RECUERDOS y secuelas Javier va llenando los espacios vacíos de la memoria. Cada vez quedan menos huecos. Va conquistando su pasado. En Hautacam le ayuda el vídeo de la etapa que le consiguió un periodista en dvd porque el VHS que tenía se había quedado, irónicamente, totalmente en blanco. Pero a veces los recuerdos son eso, recuerdos. Fechas, lugares y gente. Relatos sin relieve emotivo. Fotos. Papel. Javier tiene aún afectada su parte emocional por siete edemas cerebrales que perduran y provocan que permanezca impasible ante, por ejemplo, una película. Por emotiva que sea, no se inmuta. Hace dos meses Andoni se le acercó para decirle que su padre, Ricardo Otxoa, tenía una metástasis. Su reacción fue inopinada. Una lágrima le recorrió el rostro. Desde el accidente, Andoni no le había visto nunca llorar. Javier es inexpresivo cuando habla de cosas tan trascendentales que derriten el más de gélido de los corazones. Cuando dice con frialdad que "Ricardo estaba en esta curva", una a la izquierda, y luego se desdice para corregirse, "ah no, era en ésta", poco más arriba. No hay aristas en su voz. Y, sin embargo, se muestra rayano en la pasión cuando habla de ciclismo. Y sonríe cuando se sube a la bicicleta y su sonrisa es aquella tan pícara. Y protesta porque ya no hay ciclistas como Perico o Chiappucci, de los que arriesgaban en la montaña, de los que daban un espectáculo que ahora que está todo más medido, que se corre especulando, sin hacer locuras, ya no existe. Y la queja tiene cuerpo y alma. Como los recuerdos que se le van amontonando cuando Hautacam va cogiendo altura hasta lo que debe ser un balcón maravilloso sobre los Pirineos cuando la niebla no lo inunda todo.

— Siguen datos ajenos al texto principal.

Lemma wp_validate_virt info virt sid size gid (Q : bool -> S -> Prop) E s :
  slots_wf info -> group_ok info gid -> slot_id_ok info sid -> 0 <= virt < 2 ^ 64 ->
  (in_slot info gid sid virt (u32 size) -> Q true s) ->
  (~ in_slot info gid sid virt (u32 size) -> Q false s) ->
  wp (memslot_validate_virt info virt sid size gid) Q E s.
Proof.
  intros Hwf Hg Hs Hv HQt HQf. unfold memslot_validate_virt.
  pose proof (wf_groups_pos _ Hwf). unfold group_ok in Hg.
  rewrite (u32_id gid) by lia.
  apply wp_bind, wp_slot_ref; [done..|]. intros g sl Hlg Hsl (Hs1 & Hs2 & _).
  pose proof (u32_range size) as Hr.
  assert (Hiff : in_slot info gid sid virt (u32 size) <->
                 virt_start_addr sl <= virt /\ virt + u32 size <= virt_end_addr sl).
  { split.
    - intros (g' & sl' & Hg' & Hsl' & ? & ? & ?). simplify_eq. done.
    - intros []. exists g, sl. repeat split; auto; lia. }
  case_if.
  { apply wp_ret, HQf. zbool. rewrite Hiff. intros [? ?].
    rewrite u64_id in Eb; lia. }
  assert (virt + u32 size < 2 ^ 64) as Hlt.
  { zbool. destruct (Z.lt_ge_cases (virt + u32 size) (2 ^ 64)) as [|Hge]; [done|exfalso].
    revert Eb. unfold u64, uwrap.
    replace (virt + u32 size) with (virt + u32 size - 2 ^ 64 + 1 * 2 ^ 64) by lia.
    rewrite Z.mod_add, Z.mod_small by lia. lia. }
  rewrite u64_id by lia.
  case_if; apply wp_ret; [apply HQf|apply HQt]; rewrite Hiff; zbool; [|lia].
  apply orb_prop in Eb0 as [Eb0|Eb0]; zbool; lia.
Qed.

(** A successful translation: where the address points to. *)
Definition virt_ok (info : RedMemSlotInfo) (gid addr size v : Z) : Prop :=
  group_ok info gid /\ slot_id_ok info (memslot_get_id info addr) /\
  0 < v < 2 ^ 64 /\ in_slot info gid (memslot_get_id info addr) v (u32 size).

Lemma wp_get_virt info addr size gid (Q : Z -> S -> Prop) E s :
  slots_wf info -> -2 ^ 31 <= gid < 2 ^ 31 ->
  Q 0 s ->
  (forall v, virt_ok info gid addr size v -> Q v s) ->
  wp (memslot_get_virt info addr size gid) Q E s.
Proof.
  intros Hwf Hgid HQ0 HQ. unfold memslot_get_virt.
  pose proof (wf_groups_pos _ Hwf). pose proof (wf_slots_pos _ Hwf).
  case_if; [by apply wp_ret|]. zbool.
  assert (group_ok info gid) as Hg by (apply u32_lt_bound; lia).
  case_if; [by apply wp_ret|]. zbool.
  pose proof (s32_range (Z.shiftr addr (memslot_id_shift info))) as Hr.
  fold (memslot_get_id info addr) in Hr.
  assert (slot_id_ok info (memslot_get_id info addr)) as Hs by (apply u32_lt_bound; lia).
  apply wp_bind, wp_slot_ref; [done..|]. intros g sl Hlg Hsl Hok.
  case_if; [by apply wp_ret|].
  set (v := u64 _). assert (0 <= v < 2 ^ 64) as Hv by apply u64_range.
  apply wp_bind, wp_validate_virt; [done..| |]; intros Hin; simpl; [|by apply wp_ret].
  apply wp_ret. destruct (decide (v = 0)) as [->|]; [done|].
  apply HQ. unfold virt_ok. repeat split; auto; unfold group_ok, slot_id_ok in *; try lia.
Qed.

Lemma wp_max_size_virt info virt sid gid (Q : Z -> S -> Prop) E s :
  slots_wf info -> group_ok info gid -> slot_id_ok info sid -> 0 <= virt < 2 ^ 64 ->
  (forall n, 0 <= n < 2 ^ 64 -> (0 < n -> in_slot info gid sid virt n) -> Q n s) ->
  wp (memslot_max_size_virt info virt sid gid) Q E s.
Proof.
  intros Hwf Hg Hs Hv HQ. unfold memslot_max_size_virt.
  pose proof (wf_groups_pos _ Hwf). unfold group_ok in Hg. rewrite (u32_id gid) by lia.
  apply wp_bind, wp_slot_ref; [done..|]. intros g sl Hlg Hsl (Hs1 & Hs2 & _).
  case_if; apply wp_ret; [apply HQ; lia|]. zbool. rewrite u64_id by lia.
  apply HQ; [lia|]. intros _. exists g, sl. repeat split; auto; lia.
Qed.
End specs.

(** ** The table operations preserve the invariant *)

Lemma upd_slot_wf info gid sid f :
  slots_wf info -> (forall sl, slot_ok sl -> slot_ok (f sl)) -> slots_wf (upd_slot info gid sid f).
Proof.
  intros [H1 H2 H3 H4 H5] Hf. split; simpl; try done.
  - by rewrite length_alter.
  - apply Forall_alter; [done|]. intros g Hg Hlen. by rewrite length_alter.
  - apply Forall_alter; [done|]. intros g Hg Hg'. apply Forall_alter; auto.
Qed.

Lemma memslot_info_init_wf {S} ng ns gb ib iid (s s' : S) info :
  ng < 2 ^ 31 -> ns < 2 ^ 31 ->
  memslot_info_init ng ns gb ib iid s = Ok info s' -> slots_wf info.
Proof.
  intros Hng Hns Hi. unfold memslot_info_init in Hi. cbn in Hi.
  destruct (Z.ltb_spec 0 ns); [|done]. destruct (Z.ltb_spec 0 ng); [|done].
  cbn in Hi. injection Hi as <- <-. split; simpl; try lia.
  - rewrite length_replicate. lia.
  - apply Forall_replicate. rewrite length_replicate. lia.
  - apply Forall_replicate, Forall_replicate. unfold slot_ok; simpl; lia.
Qed.

(** A slot written by [upd_slot] is read back. *)
Lemma upd_slot_lookup info gid sid f :
  slots_wf info -> group_ok info gid -> slot_id_ok info sid ->
  exists g sl, mem_slots info !! Z.to_nat gid = Some g /\ g !! Z.to_nat sid = Some sl /\
    mem_slots (upd_slot info gid sid f) !! Z.to_nat gid = Some (alter f (Z.to_nat sid) g) /\
    alter f (Z.to_nat sid) g !! Z.to_nat sid = Some (f sl).
Proof.
  intros Hwf Hg Hs. unfold group_ok, slot_id_ok in *.
  destruct (lookup_lt_is_Some_2 (mem_slots info) (Z.to_nat gid)) as [g Hlg].
  { rewrite <- (wf_groups _ Hwf) in Hg. lia. }
  pose proof (wf_slots _ Hwf) as HF. eapply Forall_lookup_1 in HF; [|exact Hlg]. simpl in HF.
  destruct (lookup_lt_is_Some_2 g (Z.to_nat sid)) as [sl Hsl]; [lia|].
  exists g, sl. repeat split; auto; simpl.
  - rewrite list_lookup_alter_eq. by rewrite Hlg.
  - rewrite list_lookup_alter_eq. by rewrite Hsl.
Qed.
(* ===== verification/QxlAbi.v ===== *)
(** * The guest ABI and the machine of the QXL parser

    The parser of src/server/red-parse-qxl.cpp reads structures that the guest
    driver wrote into its own memory.  Their layout is declared in
    spice-protocol ([spice/qxl_dev.h]), outside this repository, so the layout
    is a parameter here: [Abi] gives every structure a size and every member a
    place, and [AbiOk] states what C guarantees of any layout (a member lies
    inside its structure).  The same class carries the sizes of the host
    structures of spice-common, the numeric values of the protocol constants
    and the [SPICE_ALIGN] macro.

    The machine has the guest memory, the host heap and the resources handed
    back to the guest.  The guest runs concurrently with the server: the memory
    is a function of time, every read of a guest field is one tick, and the
    guest may change any byte between two reads.  Every guest access is logged,
    so that theorems can say where the parser reads. *)

From stdpp Require Import base list numbers tactics option.
From Stdlib Require Import ZArith Lia.
From S2P Require Import Prelude Memslot.

Open Scope Z_scope.

(** ** Structures and members

    Names follow the C declarations as the parser uses them: [QXLImage_bitmap_format]
    is the [bitmap.format] of a [QXLImage]. *)

Inductive qstruct :=
  | QXLDataChunk | QXLPoint | QXLPoint16 | QXLPointFix | QXLRect | QXLPath | QXLPathSeg
  | QXLClipRects | QXLImage | QXLPalette | QXLBrush | QXLQMask | QXLFill | QXLOpaque
  | QXLCopy | QXLTransparent | QXLAlphaBlend | QXLCompatAlphaBlend | QXLComposite | QXLRop3
  | QXLStroke | QXLString | QXLRasterGlyph | QXLText | QXLWhiteness | QXLClip
  | QXLDrawable | QXLCompatDrawable | QXLUpdateCmd | QXLMessage | QXLSurfaceCmd
  | QXLCursor | QXLCursorCmd.

(** Scalar members. *)
Inductive fld :=
  | QXLDataChunk_data_size | QXLDataChunk_next_chunk
  | QXLPoint_x | QXLPoint_y | QXLPoint16_x | QXLPoint16_y | QXLPointFix_x | QXLPointFix_y
  | QXLRect_top | QXLRect_left | QXLRect_bottom | QXLRect_right
  | QXLPathSeg_flags | QXLPathSeg_count
  | QXLClipRects_num_rects
  | QXLImage_descriptor_id | QXLImage_descriptor_type | QXLImage_descriptor_flags
  | QXLImage_descriptor_width | QXLImage_descriptor_height
  | QXLImage_bitmap_format | QXLImage_bitmap_flags | QXLImage_bitmap_x | QXLImage_bitmap_y
  | QXLImage_bitmap_stride | QXLImage_bitmap_palette | QXLImage_bitmap_data
  | QXLImage_surface_image_surface_id | QXLImage_quic_data_size
  | QXLPalette_num_ents | QXLPalette_unique
  | QXLBrush_type | QXLBrush_u_color | QXLBrush_u_pattern_pat
  | QXLQMask_bitmap | QXLQMask_flags
  | QXLFill_rop_descriptor
  | QXLOpaque_src_bitmap | QXLOpaque_rop_descriptor | QXLOpaque_scale_mode
  | QXLCopy_src_bitmap | QXLCopy_rop_descriptor | QXLCopy_scale_mode
  | QXLTransparent_src_bitmap | QXLTransparent_src_color | QXLTransparent_true_color
  | QXLAlphaBlend_alpha_flags | QXLAlphaBlend_alpha | QXLAlphaBlend_src_bitmap
  | QXLCompatAlphaBlend_alpha | QXLCompatAlphaBlend_src_bitmap
  | QXLComposite_flags | QXLComposite_src | QXLComposite_src_transform | QXLComposite_mask
  | QXLComposite_mask_transform | QXLComposite_src_origin_x | QXLComposite_src_origin_y
  | QXLComposite_mask_origin_x | QXLComposite_mask_origin_y
  | QXLRop3_src_bitmap | QXLRop3_rop3 | QXLRop3_scale_mode
  | QXLStroke_path | QXLStroke_attr_flags | QXLStroke_attr_style_nseg | QXLStroke_attr_style
  | QXLStroke_fore_mode | QXLStroke_back_mode
  | QXLString_data_size | QXLString_flags | QXLString_length
  | QXLRasterGlyph_width | QXLRasterGlyph_height
  | QXLText_str | QXLText_fore_mode | QXLText_back_mode
  | QXLClip_type | QXLClip_data
  | QXLDrawable_effect | QXLDrawable_mm_time | QXLDrawable_self_bitmap | QXLDrawable_surface_id
  | QXLDrawable_surfaces_dest_0 | QXLDrawable_surfaces_dest_1 | QXLDrawable_surfaces_dest_2
  | QXLDrawable_type
  | QXLCompatDrawable_effect | QXLCompatDrawable_mm_time | QXLCompatDrawable_bitmap_offset
  | QXLCompatDrawable_type
  | QXLUpdateCmd_update_id | QXLUpdateCmd_surface_id
  | QXLSurfaceCmd_surface_id | QXLSurfaceCmd_type | QXLSurfaceCmd_flags
  | QXLSurfaceCmd_u_surface_create_format | QXLSurfaceCmd_u_surface_create_width
  | QXLSurfaceCmd_u_surface_create_height | QXLSurfaceCmd_u_surface_create_stride
  | QXLSurfaceCmd_u_surface_create_data
  | QXLCursor_header_unique | QXLCursor_header_type | QXLCursor_header_width
  | QXLCursor_header_height | QXLCursor_header_hot_spot_x | QXLCursor_header_hot_spot_y
  | QXLCursor_data_size
  | QXLCursorCmd_type | QXLCursorCmd_u_set_visible | QXLCursorCmd_u_set_shape
  | QXLCursorCmd_u_trail_length | QXLCursorCmd_u_trail_frequency.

Entonces, la carretera se estrecha y Javier pedalea en mitad de un pasillo de gente. "Estaba repleto, aunque llovía y hacía frío. Yo pasaba por entre la gente pero no veía nada, sólo caras y cuerpos que pasaban". Se puede sentir lo que cuenta. Y al poco, casi arriba, sobre las nubes, siente el aliento de Armstrong, que llega, que viene como un Miura soplando con su molinillo. "Me iba quitando tiempo. Se acercaba y por la velocidad a la que venía yo me preguntaba si estábamos subiendo el mismo puerto. Luego, he visto los vídeos y sigo dudando", dice al entrar en el parking donde estaba situada la meta y ahora no hay más que niebla y algunos coches aparcados, donde se llevó las manos a los labios y las cargó con un beso que lanzó al mismo cielo plomizo que cubre hoy, diez años después, la montaña de los milagros.